Collibra Data Lineage
In this topic, we addresses the following:
- What is Collibra Data Lineage?
- BI tool integration
- Business value
- How do I create a technical lineage?
Tip Check out our free Business and Technical Lineage training course in Collibra University.
What is Collibra Data Lineage?
Collibra Data Lineage is a cloud-only product that allows you to trace data from its source system, across the various contact points of your data landscape, to its final destination system.
Ultimately, our objective is to help you establish trust in your reports and use the data to make sound business decisions.
Collibra Data Lineage consists of two components:
- Technical lineage
- Business lineage
The value of these components are the same, but they are designed for different audiences.
Technical lineage
- Designed for Data Engineers, Data Architects, and other technical stewards.
- A detailed lineage graph that provides complete end-to-end lineage, to visualize the journey of the data objects in your external data sources.

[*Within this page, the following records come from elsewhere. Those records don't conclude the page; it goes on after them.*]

(** The two gradients are the sums of the filters "sobel_x" and
    "sobel_y". *)
Lemma sobel_sample_conv input x y :
  sobel_sample input x y
  = let gx := conv_sum input kernels.sobel_x_3x3 x y in
    let gy := conv_sum input kernels.sobel_y_3x3 x y in
    u8_of_float
      (f32.min f255 (f32.sqrt (f32.add (f32.mul gx gx) (f32.mul gy gy)))).
Proof.
  unfold sobel_sample.
  match goal with
  | |- (let '(_, _) := ?A in _) = _ =>
      assert (A = (conv_sum input kernels.sobel_x_3x3 x y,
                   conv_sum input kernels.sobel_y_3x3 x y)) as ->;
        [|reflexivity]
  end.
  unfold conv_sum. cbv zeta.
  change (kernels.radius kernels.sobel_x_3x3) with 1.
  change (kernels.radius kernels.sobel_y_3x3) with 1.
  change (range (- (1)) (1 + 1)) with (range (-1) 2).
  set (L := range (-1) 2).
  set (P := fun kx ky =>
              f32.of_int
                (img.pixel input
                   (Z.max 0 (Z.min (x + kx) (img.width input - 1)))
                   (Z.max 0 (Z.min (y + ky) (img.height input - 1))))).
  set (F := fun (k : kernels.Kernel) (ky : Z) (s : f32.t) (kx : Z) =>
              f32.add s (f32.mul (P kx ky) (kernels.at_ k (kx + 1) (ky + 1)))).
  transitivity
    (fold_left (fun (g : f32.t * f32.t) ky =>
                  (fold_left (F kernels.sobel_x_3x3 ky) L (fst g),
                   fold_left (F kernels.sobel_y_3x3 ky) L (snd g)))
               L (f32.zero, f32.zero)).
  - apply fold_left_ext_in. intros [a b] ky Hky. cbn [fst snd].
    rewrite <- (fold_pair (F kernels.sobel_x_3x3 ky) (F kernels.sobel_y_3x3 ky)
                  L a b).
    apply fold_left_ext_in. intros [a' b'] kx Hkx. cbn [fst snd]. unfold F, P.
    destruct (sobel_weights kx ky Hkx Hky) as [-> ->]. reflexivity.
  - apply (fold_pair (fun s ky => fold_left (F kernels.sobel_x_3x3 ky) L s)
                     (fun s ky => fold_left (F kernels.sobel_y_3x3 ky) L s)).
Qed.
(** * BART summarization distiller: layer selection, freezing and loss blending

    A shallow embedding of [examples/summarization/bart/finetune.py]
    (classes [SummarizationTrainer] and [SummarizationDistiller]) together
    with the properties of the distillation core.

    Part I holds the embedding, Part II the lemmas and theorems. *)

From Stdlib Require Import ZArith List Bool Lia.
From Stdlib Require Import Floats.SpecFloat.
From stdpp Require Import gmap list strings.

Import ListNotations.
Local Open Scope Z_scope.

(* ===================================================================== *)
(** * Part I: the embedding                                              *)
(* ===================================================================== *)

(** ** Python integers and list slicing *)

Module Py.

(** [a // b] on Python integers is floor division, which is [Z.div]. *)
Definition floordiv (a b : Z) : Z := a / b.

(** [list(range(n))]: the integers [0 .. n-1], empty when [n <= 0]. *)
Definition range (n : Z) : list Z := map Z.of_nat (seq 0 (Z.to_nat n)).

(** [l[::2]]: every second element, starting with the first. *)
Fixpoint stride2 {A : Type} (l : list A) : list A :=
  match l with
  | [] => []
  | x :: tl => x :: match tl with
                    | [] => []
                    | _ :: rest => stride2 rest
                    end
  end.

(** [l[:-1]]: all but the last element (empty stays empty). *)
Definition drop_last {A : Type} (l : list A) : list A := removelast l.

(** [l[1:]]: all but the first element (empty stays empty). *)
Definition drop_first {A : Type} (l : list A) : list A := tl l.

End Py.

(** ** Layer selector ([SummarizationDistiller.__init__], lines 212-216) *)

Module LayerSelector.

(** [student_updates = {"decoder_layers": teacher.config.decoder_layers // 2}] *)
Definition student_decoder_layers (teacher_decoder_layers : Z) : Z :=
  Py.floordiv teacher_decoder_layers 2.

(** The hand-tuned index set used when the student has six layers. *)
Definition six_layer_indices : list Z := [0; 2; 4; 7; 9; 11].

(** [if student_updates["decoder_layers"] == 6: ... else: ...] *)
Definition layers_to_copy (teacher_decoder_layers : Z) : list Z :=
  if student_decoder_layers teacher_decoder_layers =? 6
  then six_layer_indices
  else Py.stride2 (Py.range teacher_decoder_layers).

(** The list the specification describes for the fallback: the even
    indices [0, 2, 4, ...] below the teacher depth, in increasing order. *)
Definition even_indices_below (n : Z) : list Z :=
  map (fun k => 2 * Z.of_nat k) (seq 0 (Z.to_nat ((n + 1) / 2))).

End LayerSelector.

(** ** Single-precision scalars

    Losses and logits are [torch.float32] values.  They are modelled with
    the IEEE 754 specification of the standard library at precision 24 and
    maximal exponent 128, rounding to nearest even.  A Python [float] that
    meets a float32 tensor in an arithmetic operation is first converted to
    float32; the hyper-parameters below are the converted values. *)

Module F32.

Definition prec : Z := 24.
Definition emax : Z := 128.

Definition float : Type := spec_float.

Definition valid (x : float) : bool := valid_binary prec emax x.

Definition add (x y : float) : float := SFadd prec emax x y.
Definition mul (x y : float) : float := SFmul prec emax x y.
Definition div (x y : float) : float := SFdiv prec emax x y.

(** Conversion of a Python [int] to float32. *)
Definition of_Z (n : Z) : float := binary_normalize prec emax n 0 false.

Definition zero : float := S754_zero false.
Definition one : float := S754_finite false 8388608 (-23).
Definition two : float := S754_finite false 8388608 (-22).
Definition inf : float := S754_infinity false.
Definition nan : float := S754_nan.

Definition is_finite (x : float) : bool :=
  match x with
  | S754_zero _ | S754_finite _ _ _ => true
  | _ => false
  end.

Definition is_zero (x : float) : bool :=
  match x with
  | S754_zero _ => true
  | _ => false
  end.

(** The same number: identical, or zeros that differ in sign only. *)
Definition same_value (x y : float) : Prop :=
  x = y \/ (is_zero x = true /\ is_zero y = true).

End F32.

(** ** Tensors

    A tensor is its shape and its elements in row-major order. *)

Record tensor (A : Type) : Type := Tensor { shape : list nat; data : list A }.
Arguments Tensor {A} _ _.
Arguments shape {A} _.
Arguments data {A} _.

Module T.

Definition numel (sh : list nat) : nat := fold_right Nat.mul 1%nat sh.

(** Shape and data agree. *)
Definition wf {A : Type} (t : tensor A) : Prop :=
  length (data t) = numel (shape t).

(** [t.size(-1)]; a zero-dimensional tensor has no last dimension. *)
Definition size_last {A : Type} (t : tensor A) : option nat :=
  match rev (shape t) with
  | [] => None
  | v :: _ => Some v
  end.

- Allows you to explore data objects, including temporary tables and columns, in your external data sources. You don't need to register data sources in Collibra to include them in a technical lineage.Tip We use the term "data objects" when referring to columns and tables in your external data sources. We use the term "assets" (specifically Column assets and Table assets) when referring to the representation of data objects in Collibra.
- Includes all source code and data transformation details.
- Shows you in which system data objects are used and how they are transformed from data source to data source.
- Automatically created as part of the technical lineage process.
Business lineage
- Designed for Analysts, Governance roles, and other business stewards.
- Shows the relations between assets in Collibra that represent the data objects in your external data sources.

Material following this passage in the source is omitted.